At the end of the evaluation I will let you know what my impression and
recommendations are. You can decide whether or not you trust me based on what
happens. If you decide to follow my recommendations you can also base your decision on whether or not those recommendations work for you. Does that seem
reasonable?”
That is the basic framework that I tried to outline for people
are focused on trust. The focus is on actual performance as well as
subjectivity. The subjective elements are a number of factors on the patient’s
side. They include all of the conscious
and unconscious factors involved in interpersonal assessments as well as any
overriding psychopathology. The most important element of the patient’s conscious
state is whether or not they can incorporate the information that they are
receiving from the physician into their responses and adapt a different framework
for the interaction. Not everybody is able to do that, but the great majority
of people are to some degree.
The above example is from what is probably the most
contentious situation. I think the
approach works even better in outpatient settings where people have had
adverse experiences in psychiatric care like my experiences with medical
care. In some of those situations a description
of the therapeutic alliance is useful. That might go something like this:
“It might be useful to discuss how these interviews
work. You and I are both focused on the
problems that you identify. We discuss
them and at some point, my job is to give you the best possible medical advice
on how to address them. Your job at that
point is to think about that advice and whether or not you find it useful and want
to use it. It is also possible that your problems are not medical or psychiatric in nature. I will let you know if I think so.”
That clarifies a few points.
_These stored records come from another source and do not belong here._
Lemma push_body_edited opType fuel initID n addr a b :
  branchLog initID b = (Ok a, b) → owned a b →
  wp (push_body opType fuel initID n addr a)
     (edited [mkOp opType PushModel "" "" [addr] "" "" (NewTimestamp (b_tick b)) n ""] a b) b.
Proof.
  intros Ha Ho. set (op := mkOp _ _ _ _ _ _ _ _ _ _).
  destruct (append_at_written a op (tick b)) as (b1 & Hrun & Hw & _); [done|].
  unfold wp, push_body. rewrite now_run.
  rewrite (bind_run (BranchLog_Append a op) _ (tick b) tt b1); [|by rewrite BranchLog_Append_eq by set_solver].
  assert (written a [op] b (save b1).2) as Hw2.
  { eapply written_kept; [|apply save_kept]. exact Hw. }
  unfold mbind, stM_bind. destruct (save b1) as [[?|e|] b2]; cbn in Hw2 |- *.
  2,3: by apply edited_full.
  unfold sparse_or_rollback. pose proof (UserDatasetBranchesLog_written fuel initID a b2) as Hw3.
  destruct (UserDatasetBranchesLog fuel initID b2) as [[l|e|] b3] eqn:Hsp; cbn in Hw3 |- *.
  1,3: apply edited_full; rewrite <- (app_nil_r [op]); by eapply written_trans.
  assert (written a [op] b b3) as Hw4.
  { rewrite <- (app_nil_r [op]). by eapply written_trans. }
  pose proof (rollback_written initID a op b b3 Ha Ho Hw4) as Hw5.
  by destruct (rollback_op initID b3) as [[?|e'|] b4]; apply edited_none.
Qed.

Lemma edit_target_pure e b r b' : edit_target e b = (r, b') → b' = b.
Proof. destruct e; cbn; apply branchLog_pure || apply datasetLog_pure. Qed.

(** A call that stops at a check, or reaches the log it writes to. *)
Definition refused e b : Prop := ∃ r, run_edit e b = (r, b) ∧ ¬ is_Ok r.
Definition performed e b : Prop :=
  ∃ a, edit_target e b = (Ok a, b) ∧ owned a b ∧
       edited (edit_ops e b) a b (run_edit e b).1 (run_edit e b).2.

Lemma guarded_edit {A} (t : stM Book addr) (k : addr → stM Book A) ops b :
  (∀ r b', t b = (r, b') → b' = b) →
  (∀ a, t b = (Ok a, b) → owned a b → wp (k a) (edited ops a b) b) →
  let m := (a ← t; hasWriteAccess a;; k a) in
  (∃ r, m b = (r, b) ∧ ¬ is_Ok r) ∨
  ∃ a, t b = (Ok a, b) ∧ owned a b ∧ edited ops a b (m b).1 (m b).2.
Proof.
  intros Hpure Hk m. destruct (guarded_run t k b Hpure) as [Href|(a & Ht & Ho & Hrun)].
  - by left.
  - right. exists a. split_and!; [done..|]. unfold m. rewrite Hrun. by apply Hk.
Qed.

(** [m;; mret tt] answers as [m] does. *)
Lemma discard_edited {A} (m : stM Book A) ops a b b0 :
  edited ops a b0 (m b).1 (m b).2 → edited ops a b0 ((m;; mret tt) b).1 ((m;; mret tt) b).2.
Proof. unfold mbind, stM_bind. by destruct (m b) as [[x|e|] b']. Qed.

Lemma discard_refused {A} (m : stM Book A) b :
  (∃ r, m b = (r, b) ∧ ¬ is_Ok r) → ∃ r, (m;; mret tt) b = (r, b) ∧ ¬ is_Ok r.
Proof. unfold mbind, stM_bind. intros (r & -> & Hr). destruct r as [x|e|]; [done|eauto..]. Qed.

Lemma push_edit_spec opType fuel initID n addr b :
  let ops := [mkOp opType PushModel "" "" [addr] "" "" (NewTimestamp (b_tick b)) n ""] in
  let m := (write_remote opType fuel initID n addr;; mret tt) in
  (∃ r, m b = (r, b) ∧ ¬ is_Ok r) ∨
  ∃ a, branchLog initID b = (Ok a, b) ∧ owned a b ∧ edited ops a b (m b).1 (m b).2.
Proof.
  intros ops m.
  destruct (guarded_edit (branchLog initID) (push_body opType fuel initID n addr) ops b)
    as [Href|(a & Ha & Ho & He)].
  - apply branchLog_pure.
  - intros a Ha Ho. by apply push_body_edited.
  - left. by apply discard_refused.
  - right. exists a. split_and!; [done..|]. by apply discard_edited.
Qed.

(** The bodies that append one operation and then keep the store *)
Lemma append_dataset_then ops a b0 b1 op (m : stM Book unit) :
  store_kept b0 b1 → owned a b1 → op_Model op = DatasetModel → ops = [op] → keeps m →
  wp (DatasetLog_Append a op;; m) (edited ops a b0) b1.
Proof. intros. eapply append_then; eauto using DatasetLog_Append_eq. Qed.

Lemma append_branch_then ops a b0 b1 op (m : stM Book unit) :
  store_kept b0 b1 → owned a b1 → op_Model op ∈ [BranchModel; CommitModel; PushModel; RunModel] →
  ops = [op] → keeps m → wp (BranchLog_Append a op;; m) (edited ops a b0) b1.
Proof. intros. eapply append_then; eauto using BranchLog_Append_eq. Qed.
Lemma Unmarshal_book_ids data kb : json_ids kb → json_ids (kb_UnmarshalJSON data kb).2.
Proof.
  intros Hkb. unfold kb_UnmarshalJSON, mbind at 1, stM_bind at 1, st_lift.
  destruct (json_Unmarshal_keys data) as [m|e] eqn:Hdata; [|done]. cbn [of_sum].
  pose proof (load_part_ids UnmarshalPublicKey kb_AddPubKey data m "public_keys" kb AddPubKey_ids Hdata Hkb) as Hpub.
  unfold mbind, stM_bind. destruct (load_part _ _ _ _) as [[?|?|] kb']; [|done..].
  exact (load_part_ids UnmarshalPrivateKey _ data m "private_keys" kb' AddPrivKey_ids Hdata Hpub).
Qed.

Lemma kb_UnmarshalJSON_no_panic data kb : (kb_UnmarshalJSON data kb).1 ≠ Panic.
Proof.
  assert (∀ K of_bytes (add : string → K → stM keyBook unit) part kb,
    (∀ k v kb, (add k v kb).1 ≠ Panic) → (load_part of_bytes add part kb).1 ≠ Panic) as Hpart.
  { clear. intros K of_bytes add [m|] kb Hadd; [|done]. cbn [load_part]. revert kb.
    induction (walk m) as [|[k t] l IH]; intros kb; [done|]. cbn [load_keys]. unfold mbind, stM_bind, st_lift.
    destruct (ConfigDecodeKey t) as [d|e]; [|done]. cbn [of_sum]. destruct (of_bytes d) as [v|e]; [|done]. cbn [of_sum].
    pose proof (Hadd k v kb). destruct (add k v kb) as [[?|?|] kb']; [apply IH|done..]. }
  unfold kb_UnmarshalJSON, mbind at 1, stM_bind at 1, st_lift.
  destruct (json_Unmarshal_keys data) as [m|e]; [|done]. cbn [of_sum].
  pose proof (Hpart _ UnmarshalPublicKey kb_AddPubKey (m !! "public_keys") kb ltac:(done)) as Hp.
  unfold mbind, stM_bind. destruct (load_part _ _ _ _) as [[?|?|] kb']; [by apply Hpart|done..].
Qed.
End book.

(** ** The promises *)
#[export] Instance memStore_laws `{KeyLib} : KeyStoreLaws keyBook.
Proof. refine {| key_contents kb := kb; key_id _ := True |}; [done..|by intros; eexists|by intros; eexists]. Defined.

Section local.
Context `{L : KeyLib, !KeyLibLaws L, W : MapWalk, J : KeyJSON, JL : !KeyJSONLaws J}.
Context {F : Type} `{!LockedFile F, FL : !LockedFileLaws F}.

Definition lk_contents (s : localKeys F) : keyBook := match lk_keys s with Ok kb => kb | _ => newKeyBook end.

Lemma lk_keys_run s : lk_keys s = Ok (lk_contents s) ∧ json_ids (lk_contents s).
Proof.
  assert (json_ids newKeyBook) as Hnew by (by split; intros ??).
  unfold lk_contents. assert (∃ kb, lk_keys s = Ok kb ∧ json_ids kb) as (kb & -> & Hkb); [|done].
  unfold lk_keys. rewrite Lock_free. pose proof (Read_content (lk_file s)) as Hread.
  destruct (file_content (lk_file s)) as [data|].
  - rewrite Hread. pose proof (Unmarshal_book_ids data newKeyBook Hnew) as Hids.
    pose proof (kb_UnmarshalJSON_no_panic data newKeyBook) as Hp.
    destruct (kb_UnmarshalJSON data newKeyBook) as [[?|?|] kb]; [by exists kb..|done].
  - destruct Hread as (e & -> & ->). by exists newKeyBook.
Qed.

Lemma lk_save_run kb s : json_ids kb →
  ∃ s', lk_saveFile kb s = (Ok tt, s') ∧ lk_contents s' = kb.
Proof.
  intros Hkb. destruct (Unmarshal_Marshal_book kb Hkb) as (d & Hd & Hread).
  unfold lk_saveFile, mbind, stM_bind, st_lift, st_get. rewrite Hd. cbn [of_sum]. rewrite Lock_free.
  unfold st_zoom. destruct (Write_content d (lk_file s)) as (f' & -> & Hf').
  eexists. split; [done|]. unfold lk_contents, lk_keys, set_lk_file. cbn [lk_file].
  rewrite Lock_free. pose proof (Read_content f') as Hf. rewrite Hf' in Hf. by rewrite Hf, Hread.
Qed.

Lemma lk_add_run add kb' s : add (lk_contents s) = (Ok tt, kb') → json_ids kb' →
  ∃ s', lk_add add s = (Ok tt, s') ∧ lk_contents s' = kb'.
Proof.
  intros Hadd Hkb'. unfold lk_add, mbind at 1, stM_bind at 1, st_get, mbind, stM_bind, st_lift.
  destruct (lk_keys_run s) as [-> _]. rewrite Hadd. by apply lk_save_run.
Qed.

#[export] Instance localStore_laws : KeyStoreLaws (localKeys F).
Proof.
  refine {| key_contents := lk_contents; key_id := json_text |}.
  - intros id s. cbn. unfold lk_PubKey. by destruct (lk_keys_run s) as [-> _].
  - intros id s. cbn. unfold lk_PrivKey. by destruct (lk_keys_run s) as [-> _].
  - intros id pk s Hid. apply lk_add_run; [done|]. apply (AddPubKey_ids id pk (lk_contents s)); [done|apply lk_keys_run].
  - intros id sk s Hid. apply lk_add_run; [done|]. apply (AddPrivKey_ids id sk (lk_contents s)); [done|apply lk_keys_run].
Defined.
End local.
The interview is not a unilateral “analysis”. Many people have the psychiatric stereotype
that a psychiatrist can just look at you and figure out the problem. To this
day, many people that I casually meet still ask me if I am “analyzing them.” It also points out that I am interested in
what they identify as problems – not somebody else’s idea of the problem. Unless
that is explicit, many people go out of their way to tell me that it was their
idea to see me or go to treatment. Most
importantly – it emphasizes that this is a cooperative effort. I have no preconceived idea about their problem
or diagnosis. My ideas develop from the
discussion and there has to be agreement that I am on track.
That is my basic approach to the trust issue in interactions
with patients. There are many variations
on that theme. Although what I have
written here is from the physician perspective – I can add that from the
patient perspective the performance dimension is very important. My personal internist always takes enough
time to assess my problems and do an adequate evaluation. He has made some remarkable diagnoses based
on those evaluations. That performance
over time builds trust as well. It also
highlights another important aspect from the patient perspective and that is
empathy towards the physician. Is there
an understanding of how the physician’s cognitive ability and emotional
capacity can be affected by outside factors? Is there any allowance for even
minor physician errors or lapses in etiquette – like being very late for an appointment? People vary greatly in that capacity and often
it is necessary to keep a productive relationship going.
Most medicine these days is run by corporations rather than
physicians. That makes it harder to establish long term relationships with
physicians. In the above narrative I hope that I outlined the advantages of
that relationship as opposed to one that may be more like being asked 20
questions about a medical condition by different people every time you go into a clinic.